(** * exifserve: the tag streamer of [handler/exiftool.go] and its handler

    A shallow embedding of the XML-to-JSON streamer ([search], [stream],
    [streamTags], [emitTag], [StreamTags]) and of the HTTP handler
    ([Handler], [GetTags], [Listx], [Start], [Close]), together with the
    parts of [encoding/xml], [encoding/json], [errors], [fmt], [net/http],
    [context] and [os/exec] they call, and the properties of the streamed
    document and of the response. *)

From Stdlib Require Import String Ascii List Bool Arith NArith Lia.
From stdpp Require Import base option list strings gmap sorting.
Import ListNotations.
Local Open Scope string_scope.
Local Open Scope list_scope.

(** The double quote, as a string. *)
Definition dquote : string := String "034"%char EmptyString.

(** ** Errors: [io.EOF], [errors.New], [fmt.Errorf] and [errors.Is] *)

(** A Go [error] value.  [io_EOF] is the sentinel [io.EOF]; [errorString]
    is an error that only carries its text ([errors.New], [fmt.Errorf]
    without [%w], [xml.SyntaxError], a failed read or write);
    [wrapError msg err] is what [fmt.Errorf] builds for a [%w] verb: the
    formatted text and the wrapped error that [Unwrap] returns. *)
Inductive error : Type :=
| io_EOF
| errorString (s : string)
| wrapError (msg : string) (err : error).

(** [err.Error()] *)
Definition Error (e : error) : string :=
  match e with
  | io_EOF => "EOF"
  | errorString s => s
  | wrapError msg _ => msg
  end.

(** [fmt.Errorf(op + ": %w", err)] *)
Definition Errorf_w (op : string) (err : error) : error :=
  wrapError (op +:+ ": " +:+ Error err) err.

(** [fmt.Errorf(op + ": %v", err)]: the text only, nothing to unwrap. *)
Definition Errorf_v (op : string) (err : error) : error :=
  errorString (op +:+ ": " +:+ Error err).

(** [errors.Is(err, io.EOF)]: follow the [Unwrap] chain. *)
Fixpoint errors_Is_EOF (err : error) : bool :=
  match err with
  | io_EOF => true
  | errorString _ => false
  | wrapError _ err' => errors_Is_EOF err'
  end.

(** ** Results and computations *)

(** What a call yields: a value, an error, or (for a loop run on a bounded
    number of iterations) exhaustion of that bound. *)
Inductive result (A : Type) : Type :=
| Ok (a : A)
| Err (e : error)
| OutOfFuel.
Arguments Ok {A} a.
Arguments Err {A} e.
Arguments OutOfFuel {A}.

(** A computation over a state [St]: the state is threaded through and is
    kept when the computation fails, as the Go code leaves the decoder and
    the writer where they were when it returns an error. *)
Definition M (St A : Type) : Type := St -> result A * St.

Definition ret {St A} (a : A) : M St A := fun s => (Ok a, s).

Definition fail {St A} (e : error) : M St A := fun s => (Err e, s).

Definition bind {St A B} (m : M St A) (k : A -> M St B) : M St B :=
  fun s =>
    match m s with
    | (Ok a, s') => k a s'
    | (Err e, s') => (Err e, s')
    | (OutOfFuel, s') => (OutOfFuel, s')
    end.

Declare Scope go_scope.
Delimit Scope go_scope with go.
Notation "'do' x <- m ;; k" := (bind m (fun x => k))
  (at level 10, x name, m at level 99, k at level 200) : go_scope.
Notation "'do' '_' <- m ;; k" := (bind m (fun _ => k))
  (at level 10, m at level 99, k at level 200) : go_scope.
Local Open Scope go_scope.

(** [x, err := f(); if err != nil { return fmt.Errorf(op + ": %w", err) }] *)
Definition wrap_w {St A} (op : string) (m : M St A) : M St A :=
  fun s =>
    match m s with
    | (Err e, s') => (Err (Errorf_w op e), s')
    | r => r
    end.

(** The same with [%v]. *)
Definition wrap_v {St A} (op : string) (m : M St A) : M St A :=
  fun s =>
    match m s with
    | (Err e, s') => (Err (Errorf_v op e), s')
    | r => r
    end.

(** [for { body }]: the body either goes round again with the loop's
    local variables ([inl]) or returns ([inr]); [fuel] bounds the number
    of iterations. *)
Fixpoint loop {St A B} (body : A -> M St (A + B)) (fuel : nat) (a : A)
  : M St B :=
  match fuel with
  | 0 => fun s => (OutOfFuel, s)
  | S fuel' =>
      do r <- body a ;;
      match r with
      | inl a' => loop body fuel' a'
      | inr b => ret b
      end
  end.

(** The loop run with one more iteration than the measure [mu] of the
    state it starts in; enough whenever every iteration that goes round
    again has lowered [mu]. *)
Definition forever {St A B} (mu : St -> nat) (body : A -> M St (A + B))
  (a : A) : M St B :=
  fun s => loop body (S (mu s)) a s.

(** ** [encoding/xml]: tokens and the decoder *)

Module xml.

(** [xml.Attr]; of an [xml.Name] the program only ever reads [Local]. *)
Record Attr := { AName : string; AValue : string }.

Record StartElement := { Name : string; Attrs : list Attr }.

Record EndElement := { EName : string }.

(** [xml.Token]: an element opening, an element closing, character data,
    or one of [Comment], [ProcInst], [Directive]. *)
Inductive Token : Type :=
| TStart (se : StartElement)
| TEnd (ee : EndElement)
| TCharData (data : string)
| TOther.

(** The decoder over the subprocess's output: the tokens the raw scanner
    will still deliver, the error the underlying reader gives after them
    ([io.EOF] for a clean end), and the stack of open elements. *)
Record Decoder := {
  input : list Token;
  rawErr : error;
  stk : list string
}.

(** The measure of every loop over the decoder. *)
Definition remaining (d : Decoder) : nat := length (input d).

==============================

> _GOAL OF THE EXERCISE_
Reply with the lines from the one that contains "with the loop's" through the last line of the material above, copied exactly and nothing else.

> _ANSWER TO THIS PROBLEM_
(** [for { body }]: the body either goes round again with the loop's
    local variables ([inl]) or returns ([inr]); [fuel] bounds the number
    of iterations. *)
Fixpoint loop {St A B} (body : A -> M St (A + B)) (fuel : nat) (a : A)
  : M St B :=
  match fuel with
  | 0 => fun s => (OutOfFuel, s)
  | S fuel' =>
      do r <- body a ;;
      match r with
      | inl a' => loop body fuel' a'
      | inr b => ret b
      end
  end.

(** The loop run with one more iteration than the measure [mu] of the
    state it starts in; enough whenever every iteration that goes round
    again has lowered [mu]. *)
Definition forever {St A B} (mu : St -> nat) (body : A -> M St (A + B))
  (a : A) : M St B :=
  fun s => loop body (S (mu s)) a s.

(** ** [encoding/xml]: tokens and the decoder *)

Module xml.

(** [xml.Attr]; of an [xml.Name] the program only ever reads [Local]. *)
Record Attr := { AName : string; AValue : string }.

Record StartElement := { Name : string; Attrs : list Attr }.

Record EndElement := { EName : string }.

(** [xml.Token]: an element opening, an element closing, character data,
    or one of [Comment], [ProcInst], [Directive]. *)
Inductive Token : Type :=
| TStart (se : StartElement)
| TEnd (ee : EndElement)
| TCharData (data : string)
| TOther.

(** The decoder over the subprocess's output: the tokens the raw scanner
    will still deliver, the error the underlying reader gives after them
    ([io.EOF] for a clean end), and the stack of open elements. *)
Record Decoder := {
  input : list Token;
  rawErr : error;
  stk : list string
}.

(** The measure of every loop over the decoder. *)
Definition remaining (d : Decoder) : nat := length (input d).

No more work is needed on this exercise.